A few years later, he was ready to leave home and support himself. He had always vowed he would never work in the coal mines, though most of the Italian men in his Pennsylvania town did just that. After being unable to find any other paying work, he resigned himself to being a miner and got himself hired. While walking to work on his first day, he saw a man with a broken-down truck and offered to help fix it. Even in his youth, my grandfather was a genius with any kind of machinery. He fixed the truck within minutes, and its owner offered him a job. He never had to work in the mines, and he was a mechanic — and later, the owner of a truck service — for the rest of his working life.
Papa was a character. He had an exuberance that drew people to him, despite having strong opinions, often uninformed ones, that he did not mind expressing. He often told really dumb jokes, but his delivery made them funny. He had no trust in government or institutions, but plenty of trust in people. That optimism sometimes led him into bad business deals, often enough so that my grandmother separated her own money from his and would not let him invest hers, even at a time when women were not supposed to have their own money. He didn’t always follow her advice, but he adored her.

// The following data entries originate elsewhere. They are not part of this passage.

(** Another call does not notice. *)
Lemma other_call i j op op' w w' p :
  i ≠ j → ops !! i = Some op → ops !! j = Some op' → untouched op w w' → call_ok w op' p → call_ok w' op' p.
Proof.
  intros Hij Hi Hj [Ha Hr]. apply call_ok_mono.
  - intros sc Hsc Hin. apply Ha; [done|]. intros Hin'. apply Hij. by eapply (am_apart Hset i j).
  - intros id Ht. unfold at_start.
    destruct (am_aimed Hset op' id (list_elem_of_lookup_2 _ _ _ Hj) Ht) as (r & Hr0 & _).
    assert (Hst : scope_of r ∈ stored_scope id) by (unfold stored_scope; rewrite Hr0; by left).
    assert (Hfoot : ∀ o, target o = Some id → scope_of r ∈ footprint o).
    { intros [] [= ->]; cbn; [apply elem_of_app; by left|done]. }
    intros Hs. rewrite <- Hs. apply Hr; [|rewrite Hs, Hr0; eauto].
    intros Ht'. apply Hij. eapply (am_apart Hset i j); eauto.
Qed.

Lemma start_inv : race_inv (admin_start ops w0).
Proof.
  destruct Hset as [Hdb Hs Hreb _ _ _]. split; cbn [ar_world ar_calls admin_start]; [done|apply length_map| |].
  - intros i op p Hi Hp. rewrite list_lookup_fmap, Hi in Hp. injection Hp as <-.
    destruct op as [input|id input|id|]; cbn [op_begin]; [|done..|].
    + destruct (validateCreateInput input) eqn:Hv; [by exists input|done].
    + by destruct Hreb; eapply list_elem_of_lookup_2.
  - intros sc Hsc _. by apply Hs.
Qed.

Lemma step_inv r r' : race_inv r → admin_step r r' → race_inv r'.
Proof.
  intros [Hdb Hlen Hcalls Hm] Hstep. destruct Hstep as [w calls i p w' p' Hp Hf Hs|w calls w' Hsame Hdb'];
    cbn [ar_world ar_calls] in *.
  - assert (Hi : is_Some (ops !! i)) by (apply lookup_lt_is_Some; rewrite <- Hlen; by eapply lookup_lt_Some).
    destruct Hi as [op Hi].
    pose proof (step_moves op w p (list_elem_of_lookup_2 _ _ _ Hi) Hdb (Hcalls _ _ _ Hi Hp) Hf) as Hmv.
    rewrite Hs in Hmv. destruct Hmv as [Hdb' Hun Hc Hmir].
    split; cbn [ar_world ar_calls]; [done|by rewrite length_insert| |].
    + intros j op' q Hj Hq. destruct (decide (i = j)) as [<-|Hne].
      * rewrite list_lookup_insert_eq in Hq by (by eapply lookup_lt_Some).
        injection Hq as <-. assert (op' = op) as -> by congruence. done.
      * rewrite list_lookup_insert_ne in Hq by done. eapply (other_call i j op); eauto.
    + intros sc Hsc Hclean. apply Hmir; [done| |].
      * intros Hn. apply Hm; [done|]. intros q Hq. apply list_elem_of_lookup in Hq as [j Hq].
        destruct (decide (i = j)) as [<-|Hne]; [by assert (q = p) as -> by congruence|].
        apply Hclean. apply list_elem_of_lookup. exists j. by rewrite list_lookup_insert_ne.
      * apply Hclean, list_elem_of_lookup. exists i. apply list_lookup_insert_eq. by eapply lookup_lt_Some.
  - split; cbn [ar_world ar_calls]; [done..| |].
    + intros i op p Hi Hp. apply (same_table_call w); [apply Hsame|by eapply Hcalls].
    + intros sc Hsc Hclean. apply (same_table_mirrors w); [apply Hsame| |by apply Hm].
      apply (same_string _ _ _ (sp_projection _ _ Hsame _ (key_has_prefix sc))).
Qed.

Lemma reached_inv r : rtc admin_step (admin_start ops w0) r → race_inv r.
Proof.
  generalize start_inv. generalize (admin_start ops w0). intros r0 Hinv Hrun.
  induction Hrun; eauto using step_inv.
Qed.

Lemma dirty_unfinished w op p sc :
  call_ok w op p → sc ∈ dirty p → op_finished p = false ∧ sc ∈ footprint op.
Proof.
  destruct p as [n|id input|id old n|id|prev rec cs|rec|r]; cbn; try (intros _ Hn; by apply elem_of_nil in Hn).
  - intros (_ & Hreq & _ & _ & Hold) Hin. split; [done|]. apply elem_of_cons in Hin as [->|Hin].
    + by apply requested_scope.
    + destruct prev as [q|]; [|by apply elem_of_nil in Hin]. apply list_elem_of_singleton in Hin as ->.
      by apply (Hold q).
  - intros (Hreq & _) ->%list_elem_of_singleton. split; [done|]. by apply requested_scope.
Qed.
End Setting.

(** ** Every schedule can be brought to its end *)

Definition rank (p : op_phase) : nat :=
  match p with
  | Loading _ _ => 3
  | Inserting _ | Rewriting _ _ _ | Retiring _ => 2
  | Projecting _ _ _ | Removing _ => 1
  | Finished _ => 0
  end.

Lemma op_step_rank w p : op_finished p = false → (rank (op_step w p).2 < rank p)%nat.
Proof.
  assert (Hproj : ∀ prev rec, (rank (op_project prev rec) ≤ 1)%nat).
  { intros prev rec. unfold op_project. destruct (sync_cmds _ _); cbn; lia. }
  assert (Hsql : ∀ st failed k m, (∀ rec, rank (k rec) < S m)%nat → (rank (op_sql st failed k w).2 < S m)%nat).
  { intros st failed k m Hk. unfold op_sql. destruct (st _) as [[rec|e] db]; cbn; [apply Hk|lia]. }
  destruct p; cbn [op_finished op_step rank snd]; intros Hf; try done; try lia; apply Hsql; intros rec;
    try (pose proof (Hproj None rec); lia); try (case_match; cbn; lia).
  - pose proof (Hproj (Some existing) rec). lia.
  - cbn. lia.
Qed.

Lemma sum_rank_insert calls i p p' :
  calls !! i = Some p → (rank p' < rank p)%nat →
  (sum_list (rank <$> <[i:=p']> calls) < sum_list (rank <$> calls))%nat.
Proof.
  revert i. induction calls as [|q calls IH]; intros [|i] Hp Hr; cbn in *; try done.
  - injection Hp as ->. lia.
  - apply Nat.add_lt_mono_l. by apply IH.
Qed.

Lemma race_completes r : ∃ r', rtc admin_step r r' ∧ all_finished r'.
Proof.
  remember (sum_list (rank <$> r.(ar_calls))) as m eqn:Hm. revert r Hm.
  induction (lt_wf m) as [m _ IH]. intros [w calls] ->. cbn [ar_calls] in *.
  destruct (decide (Forall (fun p => op_finished p = true) calls)) as [Hall|Hn].
  { exists (mkAdminRace w calls). split; [constructor|done]. }
  apply not_Forall_Exists, list.Exists_exists in Hn as (p & Hp & Hf); [|apply _].
  apply list_elem_of_lookup in Hp as [i Hp]. apply not_true_iff_false in Hf.
  pose proof (op_step_rank w p Hf) as Hrank. destruct (op_step w p) as [w' p'] eqn:Hs. cbn [snd] in Hrank.
  destruct (IH _ (sum_rank_insert _ _ _ _ Hp Hrank) (mkAdminRace w' (<[i:=p']> calls)) eq_refl)
    as (r' & Hrun & Hall).
  exists r'. split; [|done]. eapply rtc_l; [by eapply admin_move|done].
Qed.

(** C5: administrators that keep apart keep the mirror.  Wherever the
    interleaving of calls whose scopes do not overlap has got to, with anything
    that leaves the policies alone happening in between, provided that they
    started with the stores in step, that every update and deactivation is aimed
    at a policy that exists and was active at the start, that their numbers are
    [int32] and that no rebuild is among them, the database satisfies its schema; a scope no unfinished call works on is read as the database has
    it; whoever was told of a policy finds it as it was told, in force or
    retired; every schedule can be brought to its end, and when all calls have
    ended the projection mirrors the database. *)
Theorem concurrent_admin_keeps_mirror r :
  admin_setting → rtc admin_step (admin_start ops w0) r →
  let w := r.(ar_world) in
  db_ok w.(pg) ∧
  (∀ sc, scope_ok sc →
     (∀ i op p, ops !! i = Some op → r.(ar_calls) !! i = Some p → op_finished p = false →
        sc ∉ footprint op) →
     read_scope sc (quiet w) = (Ok (policyFromRecord <$> active_policy w.(pg) sc), quiet w)) ∧
  (∀ i op policy, ops !! i = Some op → r.(ar_calls) !! i = Some (Finished (Ok policy)) →
     ∃ row, policy = policyFromRecord row ∧ requested op row ∧
       active_policy w.(pg) (scope_of row) = if row.(rlp_IsActive) then Some row else None) ∧
  (∃ r', rtc admin_step r r' ∧ all_finished r') ∧
  (all_finished r → synced w).
Proof.
  intros Hset Hrun w. destruct (reached_inv Hset r Hrun) as [Hdb Hlen Hcalls Hm].
  assert (Hclean : ∀ sc, scope_ok sc →
    (∀ i op p, ops !! i = Some op → r.(ar_calls) !! i = Some p → op_finished p = false → sc ∉ footprint op) →
    mirrors w sc).
  { intros sc Hsc Hfree. apply Hm; [done|]. intros p Hp Hd. apply list_elem_of_lookup in Hp as [i Hp].
    assert (Hi : is_Some (ops !! i)) by (apply lookup_lt_is_Some; rewrite <- Hlen; by eapply lookup_lt_Some).
    destruct Hi as [op Hi]. destruct (dirty_unfinished _ op p sc (Hcalls _ _ _ Hi Hp) Hd) as [Hf Hfoot].
    by apply (Hfree i op p). }
  split_and!; [done| | |apply race_completes|].
  - intros sc Hsc Hfree. apply read_mirror; [by apply Hclean|done].
  - intros i op policy Hi Hp. destruct (Hcalls _ _ _ Hi Hp) as (row & -> & Hreq & _ & Ha). by exists row.
  - intros Hall sc Hsc. apply Hclean; [done|]. intros i op p _ Hp Hf.
    pose proof (Forall_lookup_1 _ _ _ _ Hall Hp). cbn in *. congruence.
Qed.
End Race.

He had a soft spot for kids and for sweets, and he loved taking us to the candy store or the ice cream parlor — no parents allowed. When my own son was growing up, my father lived too far away, and my father-in-law had already passed away. So Papa, my son’s great-grandfather, was the nearest grandfather he had. They were close, and I’ve always been grateful that Papa lived long enough for my son to know and remember him. He passed away in 2009, at the age of 94.